Figure 1.

All major Kar5p domains are essential for nuclear fusion. (A) Schematic of Kar5p predicted domains (Beh et al. 1997). Cysteines are marked with a red asterisk. Percent conservation is the percent identity to the consensus sequence among 96 Pfam sequences (Family Tht1, PF04163). SP refers to signal peptide (4−23). Coil1 and coil2 refer to two predicted coiled-coil domains (186−215 and 401−436). The conserved domain runs from residues 116 to 167. TM refers to transmembrane domains (TM1 445−465, TM2 481−504).

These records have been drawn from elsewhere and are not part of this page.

(** * Tabular preprocessing utilities of [modules/structured.py]

    A shallow embedding of the four transformations of the module
    ([convert_to_categorical], [numericalize_categories],
    [interpolate_missing_values], [extract_date_features]) together with the
    part of the data-frame library they rely on, and the properties the
    specification states about them.

    Modelling conventions.
    - A data frame is an ordered association list from column names to typed
      columns.  The functions combine columns of one frame, row by row; the
      one operation that matches rows by their index labels, the join of
      [numericalize_categories], is also modelled on a frame that carries
      its row index (module [Indexed]), and shown to be the join by position
      when the index labels are distinct.
    - A missing entry ([NaN], [None], [NaT]) is [None]; the missing entry of a
      categorical column is the code [-1], as in the library.
    - Floating-point values are idealised as exact rationals ([Qc]):
      rounding, overflow and infinities are not modelled.  The properties
      say which column a median is the median of and where it is stored; of
      its value they use only that the median of no value is missing and
      that a median does not depend on the order of the rows.
    - A raised exception is [None] in the value-level functions, and an
      explicit failure in the store-level programs of the second part. *)

From Stdlib Require Import ZArith QArith Qcanon Ascii String.
From stdpp Require Import sorting numbers strings gmap list.
(** ** The learning progress *)

Lemma range_from_length (stop : nat) :
  forall fuel start,
    (stop - start <= fuel)%nat ->
    List.length (range_from fuel start stop 5) = ((stop - start + 4) / 5)%nat.
Proof.
  induction fuel as [|fuel IH]; intros start Hfuel; cbn [range_from].
  - replace (stop - start)%nat with 0%nat by lia. reflexivity.
  - destruct (Nat.ltb start stop) eqn:Hlt.
    + apply Nat.ltb_lt in Hlt. cbn [List.length]. rewrite IH by lia.
      destruct (Nat.le_gt_cases 5 (stop - start)) as [Hfar | Hnear].
      * replace (stop - start + 4)%nat
          with (stop - (start + 5) + 4 + 1 * 5)%nat by lia.
        rewrite Nat.div_add by lia. lia.
      * replace (stop - (start + 5))%nat with 0%nat by lia.
        replace (stop - start + 4)%nat with (stop - start - 1 + 1 * 5)%nat by lia.
        rewrite Nat.div_add by lia.
        rewrite (Nat.div_small (stop - start - 1)) by lia. reflexivity.
    + apply Nat.ltb_ge in Hlt.
      replace (stop - start)%nat with 0%nat by lia. reflexivity.
Qed.

(** X9.  [get_learning_progress] has no point up to 20 learning records
    (though it only returns early below 10), one point for every five records
    started beyond the twentieth, and every point is a percentage between 0
    and 100. *)
Theorem get_learning_progress_points (self : AISignalEngine) :
  ((List.length (learning_data self) <= 20)%nat -> get_learning_progress self = [])
  /\ ((20 < List.length (learning_data self))%nat ->
      List.length (get_learning_progress self)
      = ((List.length (learning_data self) - 20 + 4) / 5)%nat)
  /\ (forall a, In a (get_learning_progress self) -> 0 <= a /\ a <= 100).
Proof.
  unfold get_learning_progress.
  pose proof (range_from_length (List.length (learning_data self))
                (List.length (learning_data self)) 20) as Hrange.
  fold (range 20 (List.length (learning_data self)) 5) in Hrange.
  split; [|split].
  - intros Hfew. destruct (ltb _ 10); [reflexivity|].
    assert (Hempty : range 20 (List.length (learning_data self)) 5 = []).
    { apply length_zero_iff_nil. rewrite Hrange by lia.
      replace (List.length (learning_data self) - 20)%nat with 0%nat by lia.
      reflexivity. }
    rewrite Hempty. reflexivity.
  - intros Hmany. destruct (ltb _ 10) eqn:Hfew.
    + apply ltb_lt in Hfew. unfold len, Qlt in Hfew. cbn in Hfew. lia.
    + rewrite length_map. apply Hrange. lia.
  - intros a Hin. destruct (ltb _ 10); [destruct Hin|].
    apply in_map_iff in Hin as (i & <- & _).
    apply percentage_bounds.
    + rewrite len_of_nat. apply of_nat_nonneg.
    + rewrite len_of_nat. apply of_nat_le.
      etransitivity; [apply filter_length_le|].
      unfold slice. etransitivity; [apply firstn_le_length|]. lia.
    + unfold of_nat, Qlt. cbn. lia.
Qed.

Lemma get_learning_progress_points_witness :
  get_learning_progress engine_with_9_records = []
  /\ List.length (get_learning_progress engine_with_50_records) = 6%nat.
Proof.
  destruct (get_learning_progress_points engine_with_9_records) as [Hfew _].
  destruct (get_learning_progress_points engine_with_50_records)
    as (_ & Hmany & _).
  split.
  - apply Hfew. cbn. lia.
  - rewrite Hmany; [reflexivity | cbn; lia].
Defined.

(** ** The indicators of the option chain *)



(** ** The weights after an optimization *)

Lemma lookup_In (V : Type) (k : string) (d : list (string * V)) (v : V) :
  lookup k d = Some v -> In (k, v) d.
Proof.
  induction d as [|[k' v'] d' IH]; cbn [lookup]; [discriminate|].
  destruct (String.eqb k k') eqn:Hk.
  - intros [= ->]. apply String.eqb_eq in Hk as ->. left. reflexivity.
  - intros H. right. exact (IH H).
Qed.
(** C2, as the code has it.  The foreign key factory answers a cached id
    from its cache without a lookup; on an uncached id it sends exactly one
    single-row lookup, stores the row found under that id, and a later call
    for the id is answered from the cache with the same display value; if
    no row matches, the answer is the empty string.  The administrative
    unit factory answers an id cached by its constructor without a lookup;
    on an uncached id it sends exactly one single-row lookup and stores the
    row found under that id; if no row matches, the answer is the empty
    string.  The lookup factory has no fallback: a cached id gives the
    cached display value and any uncached id gives the empty string, in
    both cases without a lookup and without a change of the cache. *)
Theorem relational_format_column_value (c : column) (id : Z) (w : world) :
  (∀ cache p,
     let self := {| inst_class := RelatedEntityWidgetFactory; _column := c;
                    inst_attrs := RelatedAttrs cache p |} in
     let asked := with_query w (QueryFirst p (VInt id)) in
     let found :=
       List.find (fun r => Z.eqb (p_id r) id) (parent_table (db w) p) in
     (∀ rec, cache !! id = Some rec ->
        format_column_value self (VInt id) w
        = (Ret (process_display c rec, self), w))
     ∧ (∀ rec, cache !! id = None -> found = Some rec ->
          let self' :=
            with_attrs self (RelatedAttrs (<[id := rec]> cache) p) in
          format_column_value self (VInt id) w
          = (Ret (process_display c rec, self'), asked)
          ∧ lookups_sent asked = S (lookups_sent w)
          ∧ ∀ w2, format_column_value self' (VInt id) w2
                  = (Ret (process_display c rec, self'), w2))
     ∧ (cache !! id = None -> found = None ->
          format_column_value self (VInt id) w = (Ret (VStr "", self), asked)))
  ∧ (∀ cache aus,
       let self := {| inst_class := AdministrativeUnitWidgetFactory;
                      _column := c; inst_attrs := AusAttrs cache aus |} in
       let asked := with_query w (QueryFirst aus (VInt id)) in
       let found :=
         List.find (fun r => Z.eqb (aus_id r) id) (aus_table (db w) aus) in
       (∀ n cd, cache !! id = Some (AusList n cd) ->
          format_column_value self (VInt id) w
          = (Ret (name_with_code n cd, self), w))
       ∧ (∀ res, cache !! id = None -> found = Some res ->
            format_column_value self (VInt id) w
            = (Ret (name_with_code (aus_name res) (aus_code res),
                    with_attrs self
                      (AusAttrs (<[id := AusRow res]> cache) aus)),
               asked)
            ∧ lookups_sent asked = S (lookups_sent w))
       ∧ (cache !! id = None -> found = None ->
            format_column_value self (VInt id) w
            = (Ret (VStr "", self), asked)))
  ∧ (∀ lks,
       let self := {| inst_class := LookupWidgetFactory; _column := c;
                      inst_attrs := LookupAttrs lks |} in
       (∀ v cd, lks !! id = Some (v, cd) ->
          format_column_value self (VInt id) w
          = (Ret (name_with_code v cd, self), w))
       ∧ (lks !! id = None ->
            format_column_value self (VInt id) w = (Ret (VStr "", self), w))).
Proof.
  split; [|split].
  - intros cache p self asked found. split; [|split].
    + intros rec Hc. by apply Related_hit.
    + intros rec Hc Hf self'. split; [|split].
      * subst self self' asked. rewrite Related_miss by done.
        fold found. by rewrite Hf.
      * apply lookups_sent_first.
      * intros w2. apply Related_hit. apply lookup_insert_eq.
    + intros Hc Hf. subst self asked. rewrite Related_miss by done.
      fold found. by rewrite Hf.
  - intros cache aus self asked found. split; [|split].
    + intros n cd Hc. by apply AdministrativeUnit_hit.
    + intros res Hc Hf. split.
      * subst self asked. rewrite AdministrativeUnit_miss by done.
        fold found. by rewrite Hf.
      * apply lookups_sent_first.
    + intros Hc Hf. subst self asked.
      rewrite AdministrativeUnit_miss by done. fold found. by rewrite Hf.
  - intros lks self. split.
    + intros v cd Hl. subst self. rewrite Lookup_format. by rewrite Hl.
    + intros Hl. subst self. rewrite Lookup_format. by rewrite Hl.
Qed.

(** ** EntityValueFormatter *)

Lemma register_column_true self name w self' w' :
  register_column self name w = (Ret (true, self'), w') ->
  ∃ ent h, fmt_entity self = Some ent
           ∧ _registered_columns self !! name = None
           ∧ self' = set_handler self name h.
Proof.
  unfold register_column. intros Hr.
  destruct (fmt_entity self) as [ent|]; [|discriminate].
  destruct (decide (is_Some (_registered_columns self !! name)))
    as [|Hnone]; [discriminate|].
  destruct (entity_column ent name) as [column|]; [|discriminate].
  rewrite bind_run, factory_run in Hr.
  destruct (registered_factories w !! TYPE_INFO column) as [cls|];
    [|discriminate].
  rewrite bind_run in Hr.
  destruct (new_instance cls column w) as [[h|e] w1]; [|discriminate].
  injection Hr as <- <-. exists ent, h. split; [done|]. split; [|done].
  by apply eq_None_not_Some.
Qed.
(** * OpenCV-hand: background model, hand segmentation and finger counting

    A shallow embedding of [main.py].  Python integers are [Z], Python
    floats are IEEE binary64 numbers ([PrimFloat.float]), numpy arrays are
    lists, and the module-level [background] together with the arrays that
    the functions pass by reference live in an explicit program state.
    The OpenCV primitives whose result depends on image geometry
    (contour extraction, convex hull, rasterisation, ...) are parameters of
    the development; the cell-wise primitives are written out. *)

From Stdlib Require Import ZArith List Lia Bool Floats QArith Qround String.
From stdpp Require Import base list.
Import ListNotations.
Open Scope Z_scope.

(** ** Data model *)

(** A point is an (x, y) pair of integers; a contour is the sequence of its
    points (a numpy array of shape (n, 1, 2)). *)
Definition Point : Type := Z * Z.
Definition Contour : Type := list Point.

(** A single-channel 8-bit image: rows of cells. *)
Definition Image : Type := list (list Z).

(** The background model: rows of binary64 cells. *)
Definition FloatGrid : Type := list (list float).

(** Arrays that are passed by reference. *)
Inductive ndarray : Type :=
| U8 (img : Image)
| I32 (pts : Contour).

Definition ref : Type := nat.

(** The program state: the global [background] (None until the first
    frame) and the store of arrays reachable through references. *)
Record State : Type := mkState {
  background : option FloatGrid;
  heap : list ndarray
}.

Inductive exn : Type :=
| ValueError
| OverflowError
| AttributeError
| IndexError
| TypeError
| cv2_error.
Definition set_reconnectAttempts (n : nat) (h : Hook) : Hook :=
  mkHook (messages h) (isConnected h) (error h) (ws h) (reconnectTimeout h)
         n (sockets h) (timers h) (effect_active h).

Definition set_sockets (f : list Socket → list Socket) (h : Hook) : Hook :=
  mkHook (messages h) (isConnected h) (error h) (ws h) (reconnectTimeout h)
         (reconnectAttempts h) (f (sockets h)) (timers h) (effect_active h).

Definition set_timers (f : list Timer → list Timer) (h : Hook) : Hook :=
  mkHook (messages h) (isConnected h) (error h) (ws h) (reconnectTimeout h)
         (reconnectAttempts h) (sockets h) (f (timers h)) (effect_active h).

Definition set_effect_active (b : bool) (h : Hook) : Hook :=
  mkHook (messages h) (isConnected h) (error h) (ws h) (reconnectTimeout h)
         (reconnectAttempts h) (sockets h) (timers h) b.

(** [ws.current = new WebSocket(url)] *)
Definition new_WebSocket (u : string) (h : Hook) : Hook :=
  mkHook (messages h) (isConnected h) (error h) (Some (length (sockets h)))
         (reconnectTimeout h) (reconnectAttempts h)
         (sockets h ++ [mkSocket CONNECTING u]) (timers h) (effect_active h).

(** [reconnectTimeout.current = setTimeout(callback, timeout)] *)
Definition setTimeout (u : string) (timeout : Z) (h : Hook) : Hook :=
  mkHook (messages h) (isConnected h) (error h) (ws h)
         (Some (length (timers h))) (reconnectAttempts h)
         (sockets h) (timers h ++ [mkTimer timeout true u]) (effect_active h).

(** [clearTimeout(t)]: the timeout will not fire any more. *)
Definition clearTimeout (t : nat) (h : Hook) : Hook :=
  set_timers (alter (λ tm, mkTimer (delay tm) false (timer_url tm)) t) h.

(** [socket.close(1000, reason)]: a socket that is connecting or open starts
    closing; the [close] event comes later. *)
Definition WebSocket_close (i : nat) (h : Hook) : Hook :=
  set_sockets (alter (λ s,
    match readyState s with
    | CONNECTING | OPEN => mkSocket CLOSING (sock_url s)
    | _ => s
    end) i) h.

Definition set_readyState (i : nat) (r : ReadyState) (h : Hook) : Hook :=
  set_sockets (alter (λ s, mkSocket r (sock_url s)) i) h.

(** The delays of all the retries scheduled so far, oldest first. *)
Definition scheduled (h : Hook) : list Z := delay <$> timers h.

(** The retries that are scheduled and have neither fired nor been cleared. *)
Definition in_flight (h : Hook) : list Timer := filter (λ tm, pending tm = true) (timers h).

Section useWebSocket.
(** Whether [new WebSocket(url)] throws (a [SyntaxError] for a URL the
    browser does not accept). *)
Variable WebSocket_throws : string → bool.

(** useWebSocket.js:12-52.  The four handlers are installed on the new
    socket; they are [onopen], [onmessage], [onclose] and [onerror]
    below. *)
Definition connect (u : string) (h : Hook) : Hook :=
  if WebSocket_throws u then setError (Some "Failed to connect") h
  else new_WebSocket u h.

(** useWebSocket.js:16-21 *)
Definition onopen (h : Hook) : Hook :=
  set_reconnectAttempts 0 (setError None (setIsConnected true h)).

(** useWebSocket.js:23-25 *)
Definition onmessage (event_data : Frame) (h : Hook) : Hook :=
  setMessages (λ prevMessages, prevMessages ++ [event_data]) h.

(** useWebSocket.js:27-41; [u] is the URL of the socket the handler is
    installed on. *)
Definition onclose (u : string) (event_code : Z) (h : Hook) : Hook :=
  let h1 := setIsConnected false h in
  if bool_decide (event_code ≠ 1000)
     && bool_decide (reconnectAttempts h1 < maxReconnectAttempts)%nat
  then
    let timeout := 2 ^ Z.of_nat (reconnectAttempts h1) * 1000 in
    setTimeout u timeout h1
  else h1.

(** useWebSocket.js:36-39, the callback given to [setTimeout]. *)
Definition reconnect (u : string) (h : Hook) : Hook :=
  connect u (set_reconnectAttempts (S (reconnectAttempts h)) h).

(** useWebSocket.js:43-46 *)
Definition onerror (h : Hook) : Hook :=
  setError (Some "Connection error") h.

(** useWebSocket.js:59-66, the effect's cleanup. *)
Definition cleanup (h : Hook) : Hook :=
  let h1 := match reconnectTimeout h with
            | Some t => clearTimeout t h
            | None => h
            end in
  match ws h1 with
  | Some i => WebSocket_close i h1
  | None => h1
  end.

(** useWebSocket.js:54-58, the effect's body; the empty string is falsy. *)
Definition effect (u : string) (h : Hook) : Hook :=
  set_effect_active true (if bool_decide (u = "") then h else connect u h).

(** What can happen to the hook.  React runs the effect after the first
    render and runs it again, cleanup first, when [url] has changed or the
    component is mounted again; the browser delivers [open], [message],
    [error] and [close] events to a socket and fires timeouts. *)
Inductive Event :=
  | EvEffect (u : string)
  | EvUnmount
  | EvOpen (i : nat)
  | EvMessage (i : nat) (event_data : Frame)
  | EvError (i : nat)
  | EvClose (i : nat) (event_code : Z)
  | EvTimeout (t : nat).

(** One turn of the event loop.  An event the browser cannot deliver (an
    [open] on a socket that is not connecting, a [message] on a socket that
    is not open, anything on a closed socket, a timeout that is not
    pending) runs no handler. *)
Definition dispatch (ev : Event) (h : Hook) : Hook :=
  match ev with
  | EvEffect u =>
      effect u (if effect_active h then cleanup h else h)
  | EvUnmount =>
      if effect_active h then set_effect_active false (cleanup h) else h
  | EvOpen i =>
      match sockets h !! i with
      | Some (mkSocket CONNECTING _) => onopen (set_readyState i OPEN h)
      | _ => h
      end
  | EvMessage i event_data =>
      match sockets h !! i with
      | Some (mkSocket OPEN _) => onmessage event_data h
      | _ => h
      end
  | EvError i =>
      match sockets h !! i with
      | Some (mkSocket (CONNECTING | OPEN | CLOSING) _) => onerror h
      | _ => h
      end
  | EvClose i event_code =>
      match sockets h !! i with
      | Some (mkSocket (CONNECTING | OPEN | CLOSING) u) =>
          onclose u event_code (set_readyState i CLOSED h)
      | _ => h
      end
  | EvTimeout t =>
      match timers h !! t with
      | Some (mkTimer _ true u) =>
          reconnect u (set_timers (alter (λ tm, mkTimer (delay tm) false (timer_url tm)) t) h)
      | _ => h
      end
  end.

Definition run (evs : list Event) (h : Hook) : Hook :=
  foldl (λ h ev, dispatch ev h) h evs.

(** A run of consecutive connection losses: the [k]-th socket is lost with
    the next code, then the [k]-th timeout fires, and so on. *)
Fixpoint losses (k : nat) (codes : list Z) : list Event :=
  match codes with
  | [] => []
  | code :: codes => EvClose k code :: EvTimeout k :: losses (S k) codes
  end.
End useWebSocket.

(* ===================================================================== *)
(** ** The page: the hook's [messages] feeding [Home]'s effect             *)
(* ===================================================================== *)

(** [Home] calls [useWebSocket(wsUrl)] (App.js:27) and reads its [messages]
    in the effect of App.js:30-92.  React runs that effect after a render in
    which [messages] or [currentJob] has changed; several socket events may be
    handled before it gets to run. *)
Inductive PageEvent :=
  | Ws (ev : Event)
  | MessagesEffect.

Definition page_step (WebSocket_throws : string → bool)
    (pe : PageEvent) (p : Hook * Home) : Hook * Home :=
  match pe with
  | Ws ev => (dispatch WebSocket_throws ev p.1, p.2)
  | MessagesEffect => (p.1, handleMessages (messages p.1) p.2)
  end.

Definition page_run (WebSocket_throws : string → bool)
    (pes : list PageEvent) (p : Hook * Home) : Hook * Home :=
  foldl (λ p pe, page_step WebSocket_throws pe p) p pes.

(** Decoding and applying one frame: the effect's body on that frame. *)
Definition apply_frame (st : Home) (m : Frame) : Home := handleMessages [m] st.

(* ===================================================================== *)
(** ** Notions used in the statements                                      *)
(* ===================================================================== *)

(** The states after each of a series of events, in order. *)
Fixpoint snapshots (evs : list Data) (st : Home) : list Home :=
  match evs with
  | [] => []
  | ev :: evs => handle ev st :: snapshots evs (handle ev st)
  end.

(** The [progress] shown by a snapshot, if a job is tracked. *)
Definition shown_progress (st : Home) : option Z := Job.progress <$> currentJob st.

(** A terminal state is sticky for an event: if the tracked job is completed
    or failed, the event changes none of status, progress, completed,
    failed. *)
Definition sticky (ev : Data) (st : Home) : Prop :=
  ∀ job, currentJob st = Some job →
    Job.status job = "completed" ∨ Job.status job = "failed" →
    ∃ job', currentJob (handle ev st) = Some job'
      ∧ Job.status job' = Job.status job
      ∧ Job.progress job' = Job.progress job
      ∧ Job.completed job' = Job.completed job
      ∧ Job.failed job' = Job.failed job.

(** The sockets that are not closed. *)
Definition live (h : Hook) : list Socket :=
  filter (λ s, readyState s ≠ CLOSED) (sockets h).

(** Events other than a run of the effect: between two of those the hook
    maintains one logical session. *)
Definition is_EvEffect (ev : Event) : bool :=
  match ev with EvEffect _ => true | _ => false end.

Definition one_session (evs : list Event) : Prop :=
  Forall (λ ev, is_EvEffect ev = false) evs.

(** One frame received on socket [i] and then one run of [Home]'s effect. *)
Definition receive_and_process (i : nat) (m : Frame) : list PageEvent :=
  [Ws (EvMessage i m); MessagesEffect].

(** The [ProgressUpdate] events for one job, from their progress, completed,
    failed and total fields. *)
Definition updates_for (job_id : string) (us : list (Z * Z * Z * option Z))
  : list Data :=
  (λ '(p, c, f, t), progress_update job_id p c f t) <$> us.

(** The backoff delays of the five retries. *)
Definition backoff : list Z := [1000; 2000; 4000; 8000; 16000].

(** The progress shown before the events and after each of them. *)
Definition observed_progress (evs : list Data) (st : Home) : list Z :=
  omap shown_progress (st :: snapshots evs st).

(** The hook keeps at most one thing going: a socket that is not closed or
    a retry in flight. *)
Definition one_channel (h : Hook) : Prop :=
  (length (live h) + length (in_flight h) ≤ 1)%nat.

(** A run of consecutive connection losses along one chain of sockets:
    socket [i] is lost with the first code and retry [t] fires, which creates
    socket [s]; socket [s] is lost with the next code and retry [S t] fires,
    which creates socket [S s]; and so on. *)
Fixpoint losses_from (i t s : nat) (codes : list Z) : list Event :=
  match codes with
  | [] => []
  | code :: codes => EvClose i code :: EvTimeout t :: losses_from s (S t) (S s) codes
  end.

(** The hook after the effect has run for [u] and [k] consecutive
    connection attempts were lost and retried: [k] closed sockets and a
    connecting one, [k] fired retries. *)
Definition after_losses (u : string) (k : nat) : Hook :=
  mkHook [] false None (Some k) (match k with O => None | S j => Some j end) k
    (replicate k (mkSocket CLOSED u) ++ [mkSocket CONNECTING u])
    ((λ j, mkTimer (2 ^ Z.of_nat j * 1000) false u) <$> seq 0 k) true.
(** X12: [ParseSMTPError] returns nil exactly for the texts whose first
    three bytes are an optionally signed decimal number of at most 400:
    multi-byte characters never take part in a status, and nothing after
    the third byte matters. *)
Theorem ParseSMTPError_nil_bytes (spare : nat) (err : error) :
  ParseSMTPError toLower spare err = Ret None <->
  exists c0 c1 c2 t status,
    Error err = String c0 (String c1 (String c2 t))
    /\ Atoi (String c0 (String c1 (String c2 EmptyString))) = Some status
    /\ status <= 400.
Proof.
  split; [apply ParseSMTPError_nil_inv|].
  intros (c0 & c1 & c2 & t & status & E & Ha & Hle).
  assert (Hst : statusOf (Error err) = Some status)
    by (rewrite E; now apply statusOf_of_bytes).
  destruct (ParseSMTPError_status toLower spare err status Hst)
    as (r & Hr & Hnil & _).
  rewrite Hr. f_equal. now apply Hnil.
Qed.

(** X13: a LookupError that [ParseSMTPError] returned, handed back to
    [ParseSMTPError] as an error (its text is then [Error()], message,
    " : ", details), is never classified as a success: the second call does
    not return nil. *)
Theorem ParseSMTPError_again (spare spare' : nat) (err : error)
        (le : LookupError) :
  ParseSMTPError toLower spare err = Ret (Some le) ->
  ParseSMTPError toLower spare' (asError le) <> Ret None.
Proof.
  intros Hle Hnil.
  destruct (ParseSMTPError_shape spare err le Hle) as [Hm Hd].
  apply ParseSMTPError_nil_inv in Hnil
    as (c0 & c1 & c2 & t & status & E & Ha & Hst).
  cbn [asError Error] in E. unfold LookupError_Error in E.
  destruct Hm as [Hm|Hm].
  - pose proof (messages_no_status _ (" : " ++ Details le) Hm) as Hn.
    rewrite E in Hn. rewrite (statusOf_of_bytes _ _ _ _ _ Ha) in Hn.
    discriminate.
  - rewrite Hm, Hd in E.
    destruct (Error err) as [|a [|b [|c rest]]] eqn:Eraw; cbn in E.
    + injection E as <- <- <- _. vm_compute in Ha. discriminate.
    + injection E as <- <- <- _. unfold Atoi in Ha. cbn [digits] in Ha.
      change (isDigit " ") with false in Ha.
      destruct (Ascii.eqb a "-"); [discriminate|].
      destruct (Ascii.eqb a "+"); [discriminate|].
      destruct (isDigit a); discriminate.
    + injection E as <- <- <- _. unfold Atoi in Ha. cbn [digits] in Ha.
      change (isDigit " ") with false in Ha.
      destruct (isDigit b);
        (destruct (Ascii.eqb a "-"); [discriminate|]);
        (destruct (Ascii.eqb a "+"); [discriminate|]);
        destruct (isDigit a); discriminate.
    + injection E as <- <- <- _.
      assert (Hs : statusOf (Error err) = Some status)
        by (rewrite Eraw; now apply statusOf_of_bytes).
      destruct (ParseSMTPError_status toLower spare err status Hs)
        as (r & Hr & Hiff & _).
      rewrite Hr in Hle. injection Hle as ->.
      assert (Some le = None) by now apply Hiff. discriminate.
Qed.

End ClassifierMore.

Lemma insContains_occurs_witness :
  insContains asciiToLower "550 SPAMHAUS listed" ["cloudmark"; "spamhaus"]
  = true
  /\ exists subStr a b,
      In subStr ["cloudmark"; "spamhaus"]
      /\ ToLower asciiToLower "550 SPAMHAUS listed"
         = a ++ ToLower asciiToLower subStr ++ b.
Proof.
  assert (H : insContains asciiToLower "550 SPAMHAUS listed"
                ["cloudmark"; "spamhaus"] = true) by reflexivity.
  split; [exact H|].
  exact (proj1 (proj1 (insContains_occurs asciiToLower _ _)) H).
Defined.

Lemma ParseSMTPError_closed_witness :
  let err := errors_New "452 too many" in
  let le := {| Message := ErrTooManyRCPT; Details := "452 too many" |} in
  ParseSMTPError asciiToLower 0 err = Ret (Some le)
  /\ (In (Message le) messages \/ Message le = Error err).
Proof.
  cbv zeta.
  assert (H : ParseSMTPError asciiToLower 0 (errors_New "452 too many")
              = Ret (Some {| Message := ErrTooManyRCPT;
                             Details := "452 too many" |}))
    by (vm_compute; reflexivity).
  split; [exact H|].
  exact (proj1 (ParseSMTPError_closed asciiToLower 0 _ _ H)).
Defined.
(** [repositories.All] as the sources call it (its declaration is not
    among them): a read returns a value, a write returns the store it
    leaves. *)
Record All : Type := {
  ServiceAccounts_Get : string -> Store -> outcome ServiceAccount.t;
  ServiceAccounts_ForEmail : string -> Store -> outcome ServiceAccount.t;
  ServiceAccounts_ForKeyPair :
    string -> string -> Store -> outcome ServiceAccount.t;
  ServiceAccounts_Create : ServiceAccount.t -> Store -> outcome Store;
  ServiceAccounts_Update : ServiceAccount.t -> Store -> outcome Store;
  ServiceAccounts_DropBindings : string -> Store -> outcome Store;
  Roles_Create : Role.t -> Store -> outcome (Role.t * Store);
  Roles_Bind : RoleBinding.t -> Store -> outcome Store;
  Roles_DropPermissions : string -> Store -> outcome Store;
  Permissions_Create : Permission.t -> Store -> outcome Store;
  Permissions_ForRole : string -> Store -> outcome (list Permission.t);
  Permissions_ForServiceAccount :
    string -> Store -> outcome (list Permission.t)
}.

(** Code that runs against the store: it ends in an outcome and leaves a
    store, also when it fails half way. *)
Definition M (A : Type) : Type := Store -> outcome A * Store.

Definition ret {A} (a : A) : M A := fun st => (Ok a, st).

The loop domain refers to the small cytoplasmic loop between the TM domains (466−480). Specific residues deleted in each construct are listed in the strain table (Table S1). (B) Schematic of Kar5p predicted topology based on protease protection assays and computational predictions (Beh et al. 1997). Note that SP is likely cleaved and thus not shown. The lumenal secondary structure is completely speculative. (C) Representative examples of fused and unfused nuclei. Scale bar, 2 μm. (D) Nuclear fusion assay. All crosses were kar5Δ (MS7670) × kar5Δ (MS7673). MS7670 contained a CEN plasmid with the indicated kar5 alleles. To remove the effects of plasmid loss, values were normalized against KAR5+ (29% unfused nuclei). Average of multiple independent experiments are shown (at least three trials for each, except two trials for SPΔ, conservedΔ, coil2Δ, TM1Δ, TM1-loop-TM2Δ, and C458A). Error bars show ± SEM.